CDC Moratorium Ends; No FHLB Forbearance for New Loans

U.S. Supreme Court

Last night in a 6-3 decision, the U.S. Supreme Court ended the pandemic-related federal moratorium on residential evictions imposed by President Joe Biden's administration in a challenge to the policy brought by a coalition of landlords and real estate trade groups. You can view the court’s “unsigned” opinion here.

The justices, who in June had left in place a prior ban that expired at the end of July, granted a request by the challengers to lift the U.S. Centers for Disease Control and Prevention’s (CDC) moratorium, which would have run through Oct. 3. The CDC first issued the moratorium in September 2020 after a prior one approved by Congress expired.

We want to remind you that with California’s state eviction mortarium set to expire on Sept. 30, the Department of Financial Protection and Innovation (DFPI) is asking credit unions to assist all individuals impacted from COVID-19 by encouraging them to take advantage of the state’s COVID-19 Rent Relief Program to help cover expenses such as rent, utilities, and use housing protections to prevent evictions. How can credit unions help? Click here for communication/messaging collateral, materials and information.
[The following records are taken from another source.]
Lemma emit_const_ok v fuel s e :
  0 ≤ v < 2 ^ 64 → at_bytes (epos s) (emit_const v) → epos s + Z.of_nat (length (emit_const v)) ≤ e → e ≤ N →
  done s = false →
  ev_eval_term ec_read g data (S fuel) e s
    = Ok (int_val v, at_pos (epos s + Z.of_nat (length (emit_const v))) s).
Proof.
  unfold emit_const. intros Hv Hb He HN Hd.
  assert (∀ op n, at_bytes (epos s) (op :: le_bytes n v) → v < 256 ^ Z.of_nat n → (n ≤ 8)%nat →
    epos s + Z.of_nat (S n) ≤ e →
    ev_const data n e (at_pos (epos s + 1) s) = Ok (int_val v, at_pos (epos s + Z.of_nat (S n)) s)) as Hc.
  { intros op n Hb' Hv' Hn He'. destruct (at_bytes_lookup _ _ _ Hb') as [Hp _]. apply at_bytes_cons in Hb' as [_ Hb'].
    rewrite (const_here n v (at_pos (epos s + 1) s) e); simpl; [|done|lia|lia|done|lia|done].
    unfold at_pos. simpl. do 3 f_equal. lia. }
  destruct (Z.eqb_spec v 0) as [->|]; [by rewrite (eval_term_op _ _ _ _ _ Hb) by (simpl in He; lia || done)|].
  destruct (Z.eqb_spec v 1) as [->|]; [by rewrite (eval_term_op _ _ _ _ _ Hb) by (simpl in He; lia || done)|].
  repeat match goal with
  | Hb : context [if ?a <? ?b then _ else _] |- _ => destruct (Z.ltb_spec a b)
  end; cbn [length] in He |- *; rewrite ?length_le_bytes in He |- *;
    rewrite (eval_term_op _ _ _ _ _ Hb) by (lia || done).
  - change (eval_op _ _ _ _ AML_BYTE _) with (v' ← ev_read (D := D) data e; mret (int_val v')).
    apply at_bytes_cons in Hb as [_ Hb]. cbn [le_bytes] in Hb.
    rewrite Z.mod_small in Hb by lia.
    rewrite (bind_of_ok _ _ _ _ _ (read_here (at_pos (epos s + 1) s) e _ _ Hb ltac:(simpl; lia))).
    unfold mret, M_ret, at_pos. simpl. do 3 f_equal. lia.
  - apply (Hc AML_WORD 2%nat); [done|simpl; lia|lia|lia].
  - apply (Hc AML_DWORD 4%nat); [done|simpl; lia|lia|lia].
  - apply (Hc AML_QWORD 8%nat); [done|simpl; lia|lia|lia].
Qed.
FHLBSF to No Longer Make Forbearance Exception
On March 26, 2020, the Federal Home Loan Bank of San Francisco (FHLBSF) announced it would not consider a loan delinquent if it is performing in accordance with a forbearance agreement entered into as a result of a COVID-19 hardship.
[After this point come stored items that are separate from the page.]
Lemma filter_concat {A} (P : A → Prop) `{∀ x, Decision (P x)} (l : list (list A)) :
  filter P (concat l) = concat (map (filter P) l).
Proof. induction l as [|x l IH]; [done|]. cbn [concat map]. by rewrite filter_app, IH. Qed.

Section scan.
Context (c : Z → Z → Z → Z → Z) (C : bus_ok c) (cb : Z → Z → Z → M T unit) (class subclass : Z).

(** The test [scan_function] makes. *)
Definition wanted (x : Z * Z * Z) : Prop :=
  let '(b, d, f) := x in
  present c b d f ∧ c b d f 8 / 2 ^ 24 = class ∧ (c b d f 8 / 2 ^ 16) mod 2 ^ 8 = subclass.
#[local] Instance wanted_dec x : Decision (wanted x).
Proof. unfold wanted, present. destruct x as [[b d] f]. apply _. Defined.

Lemma absent v : (Z.land v 0xFFFF =? 0xFFFF) = bool_decide (v mod 2 ^ 16 = 0xFFFF).
Proof.
  change (Z.land v 0xFFFF) with (Z.land v (Z.ones 16)). rewrite Z.land_ones by lia.
  destruct (Z.eqb_spec (v mod 2 ^ 16) 0xFFFF); by case_bool_decide.
Qed.

Lemma class_fields v : 0 ≤ v < 2 ^ 32 →
  u8 (Z.shiftr v 24) = v / 2 ^ 24 ∧ Z.land (Z.shiftr v 16) 0xFF = (v / 2 ^ 16) mod 2 ^ 8.
Proof.
  intros Hv. rewrite !Z.shiftr_div_pow2 by lia. change 0xFF with (Z.ones 8). rewrite Z.land_ones by lia.
  rewrite u8_small; [done|]. dlia.
Qed.

Lemma scan_function_acts b d f : 0 ≤ b < 256 → 0 ≤ d < 32 → 0 ≤ f < 8 →
  acts c cb (scan_function class subclass (on_rest cb) b d f) (filter wanted [(b, d, f)]).
Proof.
  intros Hb Hd Hf a t. unfold scan_function.
  rewrite (bind_of_ok _ _ _ _ _ (pci_read32_ok (mkBus a c) t b d f 0 C Hb Hd Hf ltac:(done) ltac:(done) ltac:(done))).
  cbn [pb_config]. rewrite absent. unfold filter. cbn [list_filter]. case_bool_decide as Hp.
  - rewrite decide_False by (intros [H _]; done). eexists. reflexivity.
  - rewrite (bind_of_ok _ _ _ _ _ (pci_read32_ok (mkBus (config_addr b d f 0) c) t b d f 8 C Hb Hd Hf ltac:(done) ltac:(done) ltac:(done))).
    cbn [pb_config]. cbn zeta. destruct (class_fields (c b d f 8) (C b d f 8)) as [-> ->].
    destruct (Z.eqb_spec (c b d f 8 / 2 ^ 24) class) as [E1|E1]; [destruct (Z.eqb_spec ((c b d f 8 / 2 ^ 16) mod 2 ^ 8) subclass) as [E2|E2]|];
      cbn [andb when].
    2,3: rewrite decide_False by (intros (_ & ? & ?); done); eexists; reflexivity.
    rewrite decide_True by done. eexists. unfold on_rest, zoom. cbn [fst snd visit]. unfold mbind, M_bind.
    by destruct (cb b d f t) as [[[] t1]| | |].
Qed.

Lemma scan_device_acts b d : 0 ≤ b < 256 → 0 ≤ d < 32 →
  acts c cb (scan_device class subclass (on_rest cb) b d) (filter (matches c class subclass) (map (λ f, (b, d, f)) (seqZ 0 8))).
Proof.
  intros Hb Hd a t. unfold scan_device.
  rewrite (bind_of_ok _ _ _ _ _ (pci_read32_ok (mkBus a c) t b d 0 0 C Hb Hd ltac:(done) ltac:(done) ltac:(done) ltac:(done))).
  cbn [pb_config]. rewrite absent. case_bool_decide as Hp.
  - assert (∀ l, filter (matches c class subclass) (map (λ f, (b, d, f)) l) = []) as ->; [|by eexists].
    intros l. induction l as [|f l IH]; [done|]. cbn [map]. rewrite filter_cons_False; [done|]. by intros [? _].
  - rewrite (bind_of_ok _ _ _ _ _ (pci_read32_ok (mkBus (config_addr b d 0 0) c) t b d 0 0x0C C Hb Hd ltac:(done) ltac:(done) ltac:(done) ltac:(done))).
    cbn [pb_config]. cbn zeta. rewrite truthy_bit by apply C.
    set (n := if Z.testbit (c b d 0 12) 23 then 8 else 1).
    assert (filter (matches c class subclass) (map (λ f, (b, d, f)) (seqZ 0 8)) =
      concat (map (λ f, filter wanted [(b, d, f)]) (seqZ 0 (Z.of_nat (Z.to_nat n))))) as ->.
    2:{ destruct (acts_range c cb (Z.to_nat n) 0 (scan_function class subclass (on_rest cb) b d) (λ f, filter wanted [(b, d, f)]))
          with (config_addr b d 0 12) t as [a' E]; [|by exists a'].
        intros f Hf. apply scan_function_acts; [done..|]. subst n. destruct (Z.testbit _ 23); lia. }
    assert (∀ l, (∀ f, f ∈ l → matches c class subclass (b, d, f) ↔ wanted (b, d, f)) →
      filter (matches c class subclass) (map (λ f, (b, d, f)) l) = concat (map (λ f, filter wanted [(b, d, f)]) l)) as Hl.
    { intros l. induction l as [|f l IH]; intros Hf; [done|]. cbn [map concat]. rewrite <- IH by (intros; apply Hf; by right).
      specialize (Hf f ltac:(left)). destruct (decide (wanted (b, d, f))) as [W|W].
      - by rewrite (filter_cons_True wanted _ _ W), (filter_cons_True _ _ _ (proj2 Hf W)).
      - rewrite (filter_cons_False wanted _ _ W), filter_cons_False; [done|]. by rewrite Hf. }
    subst n. destruct (Z.testbit (c b d 0 12) 23) eqn:Hm.
    + apply Hl. intros f _. unfold matches, wanted. rewrite Hm. intuition.
    + change (seqZ 0 8) with (0 :: seqZ 1 7). cbn [map].
      assert (∀ l, 0 ∉ l → filter (matches c class subclass) (map (λ f, (b, d, f)) l) = []) as Hn.
      { intros l. induction l as [|f l IH]; intros Hf; [done|]. apply not_elem_of_cons in Hf as [Hf0 Hf]. cbn [map].
        rewrite filter_cons_False; [by apply IH|]. intros (_ & [?|?] & _); congruence. }
      specialize (Hn (seqZ 1 7) ltac:(rewrite elem_of_seqZ; lia)). specialize (Hl [0]).
      change (map (λ f, (b, d, f)) [0]) with [(b, d, 0)] in Hl.
      change ((b, d, 0) :: map (λ f, (b, d, f)) (seqZ 1 7)) with ([(b, d, 0)] ++ map (λ f, (b, d, f)) (seqZ 1 7))%list.
      rewrite filter_app, Hn, app_nil_r. apply Hl. intros f ->%list_elem_of_singleton. unfold matches, wanted. intuition.
Qed.
End scan.
End reads.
However, as the economy reopens and recovers from the pandemic, FHLBSF is seeing a significant decline in new forbearance loans. Beginning Oct. 1, the bank will no longer make an exception for new forbearance loans (existing loans in forbearance are fine as long as they are not seriously delinquent). New forbearance loans will be subject to normal eligibility criteria and will become ineligible again when they are beyond 60 days past due.
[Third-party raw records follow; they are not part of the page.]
(** No new entry in the root table. *)
Lemma kernel_mapped_root i : Tk' !! [i] = Tk !! [i].
Proof.
  apply option_eq. intros f. split; [|intros H1; eapply lookup_weaken; [done|apply Hmp]]. intros Hi.
  destruct (mp_paths _ _ _ _ _ _ _ _ _ Hmp _ _ Hi) as [?|(k & Hk & [l Hl])]; [done|]. simpl in Hl. injection Hl as Hl _.
  rewrite Hheap in Hl by done. destruct (ts_heap _ _ _ _ _ W) as [g Hg]. rewrite <- Hl in *.
  pose proof (lookup_weaken _ _ _ _ Hg (mp_sub _ _ _ _ _ _ _ _ _ Hmp)). congruence.
Qed.

Lemma kernel_mapped_tree : tree b' ru (merge_upper Tk').
Proof.
  pose proof kernel_mapped_apart as Hap. pose proof kernel_mapped_words as Hwd'. destruct W as [Vk K Vu Ha Hs Hh].
  destruct (vs_tree _ _ _ Vu) as [Hr Hfr Hwd Hinj Hnx Hpre].
  destruct (vs_tree _ _ _ (mp_space _ _ _ _ _ _ _ _ _ Hmp)) as [Hr' Hfr' Hwk' Hinj' Hnx' Hpre'].
  pose proof (mp_pmm _ _ _ _ _ _ _ _ _ Hmp) as [G1 G2 _]. split.
  - by rewrite merge_lookup.
  - intros q f. rewrite merge_lookup. destruct (upper q); [apply Hfr'|]. intros Hq.
    destruct (Hfr q f Hq) as (? & ? & ? & ?). split; [done|]. split; [done|]. rewrite G1. split; [done|]. apply G2; [dlia|done].
  - intros q f i. rewrite merge_lookup. destruct (upper q) eqn:Eu; [apply Hwk'|]. intros Hq Hi. rewrite (Hwd' q) by done. by apply (Hwd q).
  - intros q1 q2 f. rewrite !merge_lookup. destruct (upper q1) eqn:E1, (upper q2) eqn:E2; intros H1 H2.
    + by eapply Hinj'.
    + by destruct (Hap q2 f q1).
    + by destruct (Hap q1 f q2).
    + by eapply Hinj.
  - intros q f i w. rewrite !merge_lookup. destruct q as [|i0 q].
    + cbn [upper app length]. intros Hq Hl Hi. rewrite (Hwd' []) by done. intros Hw. pose proof (Hnx [] f i w Hq Hl Hi Hw) as Hn. simpl in Hn.
      destruct (256 <=? i) eqn:Ei; [|done]. rewrite kernel_mapped_root. rewrite <- (Hs [i] Ei). exact Hn.
    + rewrite upper_app by done. destruct (upper (i0 :: q)) eqn:Eu; [apply Hnx'|].
      intros Hq Hl Hi. rewrite (Hwd' (i0 :: q)) by done. by apply Hnx.
  - intros q i f. rewrite !merge_lookup. destruct q as [|i0 q].
    + cbn [upper app length]. destruct (256 <=? i); [intros (? & ? & _)%(Hpre' [])|intros (? & ? & _)%(Hpre [])]; rewrite Hr; eauto.
    + rewrite upper_app by done. destruct (upper (i0 :: q)); [apply Hpre'|apply Hpre].
Qed.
Since the FHLBSF will no longer make an exception for these loans, it is asking that starting Oct. 1 FHLBSF members pledging loans under the Blanket Lien Detail or Specific Listing pledge programs revert to reporting the actual last payment date instead of overriding it with the date “February 22, 2022”, as previously instructed.

Former forbearance loans that have been modified remain eligible as long as they are not seriously delinquent. In this case the modification status should be indicated in the MCU.